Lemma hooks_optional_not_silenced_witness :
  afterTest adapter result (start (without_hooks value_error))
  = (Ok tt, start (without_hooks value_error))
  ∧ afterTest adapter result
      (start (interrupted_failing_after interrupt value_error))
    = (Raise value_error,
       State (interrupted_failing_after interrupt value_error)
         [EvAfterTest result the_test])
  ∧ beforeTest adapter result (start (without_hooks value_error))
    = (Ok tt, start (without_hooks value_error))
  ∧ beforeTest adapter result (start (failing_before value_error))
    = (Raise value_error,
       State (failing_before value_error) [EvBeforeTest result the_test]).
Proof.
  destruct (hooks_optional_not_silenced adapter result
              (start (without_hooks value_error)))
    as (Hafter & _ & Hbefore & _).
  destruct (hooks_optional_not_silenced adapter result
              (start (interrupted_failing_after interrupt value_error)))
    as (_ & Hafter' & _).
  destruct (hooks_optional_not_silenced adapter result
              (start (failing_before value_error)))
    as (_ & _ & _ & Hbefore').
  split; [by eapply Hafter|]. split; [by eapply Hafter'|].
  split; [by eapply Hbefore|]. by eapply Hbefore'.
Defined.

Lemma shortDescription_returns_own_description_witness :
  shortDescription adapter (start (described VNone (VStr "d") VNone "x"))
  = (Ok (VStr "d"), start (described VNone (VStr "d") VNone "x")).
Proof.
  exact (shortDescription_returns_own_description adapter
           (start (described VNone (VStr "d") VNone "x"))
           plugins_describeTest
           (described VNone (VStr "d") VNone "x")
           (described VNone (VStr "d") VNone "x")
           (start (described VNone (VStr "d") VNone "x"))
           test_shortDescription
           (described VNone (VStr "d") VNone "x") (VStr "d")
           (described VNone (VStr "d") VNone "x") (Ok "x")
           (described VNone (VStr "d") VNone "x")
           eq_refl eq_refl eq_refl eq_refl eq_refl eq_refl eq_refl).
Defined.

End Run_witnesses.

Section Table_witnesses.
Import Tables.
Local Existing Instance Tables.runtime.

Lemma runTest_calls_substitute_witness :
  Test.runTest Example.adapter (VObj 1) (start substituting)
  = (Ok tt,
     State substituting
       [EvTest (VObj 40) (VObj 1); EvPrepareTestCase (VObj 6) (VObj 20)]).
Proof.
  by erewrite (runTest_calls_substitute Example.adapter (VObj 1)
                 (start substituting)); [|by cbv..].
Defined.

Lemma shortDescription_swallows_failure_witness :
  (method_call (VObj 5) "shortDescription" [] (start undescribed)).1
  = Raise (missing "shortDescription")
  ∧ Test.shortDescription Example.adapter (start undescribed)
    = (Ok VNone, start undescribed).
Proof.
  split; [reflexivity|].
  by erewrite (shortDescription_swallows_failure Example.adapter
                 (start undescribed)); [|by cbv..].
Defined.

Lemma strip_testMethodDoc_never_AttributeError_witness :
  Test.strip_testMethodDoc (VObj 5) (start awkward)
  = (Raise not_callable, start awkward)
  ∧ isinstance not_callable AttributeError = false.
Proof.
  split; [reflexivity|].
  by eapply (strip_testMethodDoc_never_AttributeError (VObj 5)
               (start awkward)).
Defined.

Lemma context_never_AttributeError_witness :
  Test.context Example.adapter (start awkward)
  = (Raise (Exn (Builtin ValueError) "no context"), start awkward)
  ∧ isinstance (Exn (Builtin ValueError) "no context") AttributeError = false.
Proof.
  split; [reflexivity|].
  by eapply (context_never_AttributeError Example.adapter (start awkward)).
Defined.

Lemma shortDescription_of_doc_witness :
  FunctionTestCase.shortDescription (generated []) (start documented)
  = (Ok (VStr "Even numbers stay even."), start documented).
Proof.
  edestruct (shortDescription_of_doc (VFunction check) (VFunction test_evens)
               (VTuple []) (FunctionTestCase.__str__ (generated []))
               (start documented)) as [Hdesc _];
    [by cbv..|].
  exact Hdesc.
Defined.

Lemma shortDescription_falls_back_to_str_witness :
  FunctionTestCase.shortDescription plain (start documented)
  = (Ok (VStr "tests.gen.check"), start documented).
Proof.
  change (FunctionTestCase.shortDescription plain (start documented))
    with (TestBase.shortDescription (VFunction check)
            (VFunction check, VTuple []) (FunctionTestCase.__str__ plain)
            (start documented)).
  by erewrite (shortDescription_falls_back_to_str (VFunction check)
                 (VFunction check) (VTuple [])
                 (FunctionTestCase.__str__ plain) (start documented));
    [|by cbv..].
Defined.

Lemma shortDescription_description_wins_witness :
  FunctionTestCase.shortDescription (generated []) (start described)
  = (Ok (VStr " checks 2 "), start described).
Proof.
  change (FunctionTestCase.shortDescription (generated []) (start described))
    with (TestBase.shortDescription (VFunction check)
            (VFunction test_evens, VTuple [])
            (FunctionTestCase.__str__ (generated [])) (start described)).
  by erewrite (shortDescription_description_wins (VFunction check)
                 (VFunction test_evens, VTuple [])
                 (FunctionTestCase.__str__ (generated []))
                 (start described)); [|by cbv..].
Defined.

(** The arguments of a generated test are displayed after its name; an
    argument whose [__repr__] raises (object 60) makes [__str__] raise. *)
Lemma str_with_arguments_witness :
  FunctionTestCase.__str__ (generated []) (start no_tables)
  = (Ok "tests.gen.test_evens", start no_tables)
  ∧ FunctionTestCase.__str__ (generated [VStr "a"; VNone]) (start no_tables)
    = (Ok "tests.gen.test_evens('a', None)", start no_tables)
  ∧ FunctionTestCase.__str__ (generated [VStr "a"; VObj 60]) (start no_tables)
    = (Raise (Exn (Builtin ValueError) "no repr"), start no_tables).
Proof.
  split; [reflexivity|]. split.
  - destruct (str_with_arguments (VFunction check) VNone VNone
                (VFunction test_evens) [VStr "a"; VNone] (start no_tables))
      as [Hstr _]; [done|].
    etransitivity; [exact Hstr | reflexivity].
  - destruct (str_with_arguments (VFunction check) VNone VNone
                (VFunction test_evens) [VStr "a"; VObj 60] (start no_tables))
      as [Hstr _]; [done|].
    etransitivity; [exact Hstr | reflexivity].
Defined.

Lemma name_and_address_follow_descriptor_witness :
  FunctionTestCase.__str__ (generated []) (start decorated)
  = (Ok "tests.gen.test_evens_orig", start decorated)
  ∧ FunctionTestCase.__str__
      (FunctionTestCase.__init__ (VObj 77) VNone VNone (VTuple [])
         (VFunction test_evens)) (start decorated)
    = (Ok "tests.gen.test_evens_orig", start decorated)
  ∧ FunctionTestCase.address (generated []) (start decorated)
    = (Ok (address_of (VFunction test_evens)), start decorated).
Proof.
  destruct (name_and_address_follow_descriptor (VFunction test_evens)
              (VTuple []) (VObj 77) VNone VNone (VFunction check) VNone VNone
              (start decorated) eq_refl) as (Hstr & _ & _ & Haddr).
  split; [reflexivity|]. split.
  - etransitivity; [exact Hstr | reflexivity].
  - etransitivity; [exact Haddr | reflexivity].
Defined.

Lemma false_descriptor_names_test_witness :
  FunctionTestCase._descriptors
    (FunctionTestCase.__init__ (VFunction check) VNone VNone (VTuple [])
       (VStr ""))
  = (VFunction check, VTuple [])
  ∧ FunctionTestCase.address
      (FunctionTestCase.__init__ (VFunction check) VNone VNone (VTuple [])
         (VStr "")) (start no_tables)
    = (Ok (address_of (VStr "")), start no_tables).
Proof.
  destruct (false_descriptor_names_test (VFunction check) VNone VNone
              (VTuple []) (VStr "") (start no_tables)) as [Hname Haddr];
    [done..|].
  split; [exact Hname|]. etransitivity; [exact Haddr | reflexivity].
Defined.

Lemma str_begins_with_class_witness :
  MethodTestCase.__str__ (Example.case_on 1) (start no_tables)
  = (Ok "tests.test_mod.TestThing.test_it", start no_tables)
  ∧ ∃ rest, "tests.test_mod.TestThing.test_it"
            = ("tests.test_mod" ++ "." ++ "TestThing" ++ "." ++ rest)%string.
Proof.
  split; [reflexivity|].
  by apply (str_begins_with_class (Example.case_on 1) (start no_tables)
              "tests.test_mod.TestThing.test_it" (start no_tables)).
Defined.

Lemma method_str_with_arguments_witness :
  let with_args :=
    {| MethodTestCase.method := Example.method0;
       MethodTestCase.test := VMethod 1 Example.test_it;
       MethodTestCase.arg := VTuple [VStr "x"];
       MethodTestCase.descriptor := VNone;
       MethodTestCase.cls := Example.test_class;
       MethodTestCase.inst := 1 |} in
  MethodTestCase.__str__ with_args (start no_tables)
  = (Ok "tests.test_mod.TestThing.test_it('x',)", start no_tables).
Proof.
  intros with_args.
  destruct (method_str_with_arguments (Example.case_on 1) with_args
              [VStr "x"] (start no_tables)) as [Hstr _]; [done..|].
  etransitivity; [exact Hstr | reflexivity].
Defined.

▬▬▬▬▬▬

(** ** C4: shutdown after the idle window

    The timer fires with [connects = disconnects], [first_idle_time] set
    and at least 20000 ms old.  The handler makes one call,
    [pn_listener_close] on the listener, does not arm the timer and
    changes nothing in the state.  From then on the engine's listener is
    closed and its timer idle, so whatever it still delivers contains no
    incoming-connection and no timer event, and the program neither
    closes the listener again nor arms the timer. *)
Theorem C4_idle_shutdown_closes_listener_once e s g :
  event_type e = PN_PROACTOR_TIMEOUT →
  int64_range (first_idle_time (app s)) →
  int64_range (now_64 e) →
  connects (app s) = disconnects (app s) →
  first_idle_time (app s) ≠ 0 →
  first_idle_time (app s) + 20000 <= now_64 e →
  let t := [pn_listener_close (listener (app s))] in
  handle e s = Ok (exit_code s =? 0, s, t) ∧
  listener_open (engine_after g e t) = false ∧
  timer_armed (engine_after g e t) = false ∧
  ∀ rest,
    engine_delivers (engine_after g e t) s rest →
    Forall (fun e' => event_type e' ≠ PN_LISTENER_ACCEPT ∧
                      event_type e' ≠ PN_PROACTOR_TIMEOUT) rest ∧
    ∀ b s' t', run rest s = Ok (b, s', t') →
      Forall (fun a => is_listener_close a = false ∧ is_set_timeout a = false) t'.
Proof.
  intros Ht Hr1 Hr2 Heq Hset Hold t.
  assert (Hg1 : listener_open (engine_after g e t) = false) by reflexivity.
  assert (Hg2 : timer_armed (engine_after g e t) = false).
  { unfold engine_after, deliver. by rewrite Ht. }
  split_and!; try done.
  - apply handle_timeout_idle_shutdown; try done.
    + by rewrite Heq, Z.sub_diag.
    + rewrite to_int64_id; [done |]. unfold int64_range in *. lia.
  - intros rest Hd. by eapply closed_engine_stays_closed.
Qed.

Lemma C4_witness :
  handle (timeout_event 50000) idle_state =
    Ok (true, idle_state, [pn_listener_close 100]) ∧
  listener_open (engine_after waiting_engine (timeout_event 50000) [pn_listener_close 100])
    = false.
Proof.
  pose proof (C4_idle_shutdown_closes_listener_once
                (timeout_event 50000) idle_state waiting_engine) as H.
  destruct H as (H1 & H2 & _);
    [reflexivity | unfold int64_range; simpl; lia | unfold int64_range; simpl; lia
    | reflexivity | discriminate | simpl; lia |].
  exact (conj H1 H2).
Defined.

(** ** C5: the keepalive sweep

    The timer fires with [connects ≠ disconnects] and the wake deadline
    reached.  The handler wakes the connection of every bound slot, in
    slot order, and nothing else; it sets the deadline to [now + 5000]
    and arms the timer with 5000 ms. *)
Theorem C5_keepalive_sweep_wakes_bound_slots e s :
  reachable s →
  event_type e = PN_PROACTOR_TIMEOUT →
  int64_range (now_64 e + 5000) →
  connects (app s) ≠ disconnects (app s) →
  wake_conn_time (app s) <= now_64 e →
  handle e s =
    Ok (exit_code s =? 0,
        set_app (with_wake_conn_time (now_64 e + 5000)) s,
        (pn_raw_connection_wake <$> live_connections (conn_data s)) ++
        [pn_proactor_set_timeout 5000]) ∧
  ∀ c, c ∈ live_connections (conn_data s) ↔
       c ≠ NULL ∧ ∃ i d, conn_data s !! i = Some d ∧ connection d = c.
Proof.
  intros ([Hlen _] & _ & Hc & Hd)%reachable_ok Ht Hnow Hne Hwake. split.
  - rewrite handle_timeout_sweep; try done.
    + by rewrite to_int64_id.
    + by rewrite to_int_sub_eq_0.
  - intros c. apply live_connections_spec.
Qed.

▬▬▬▬▬▬

**Description of the task:** In the records above, find every line that contains the word "etransitivity" and copy it.

**Response to the exercise:**
    etransitivity; [exact Hstr | reflexivity].
    etransitivity; [exact Hstr | reflexivity].
  - etransitivity; [exact Hstr | reflexivity].
  - etransitivity; [exact Haddr | reflexivity].
  split; [exact Hname|]. etransitivity; [exact Haddr | reflexivity].
  etransitivity; [exact Hstr | reflexivity].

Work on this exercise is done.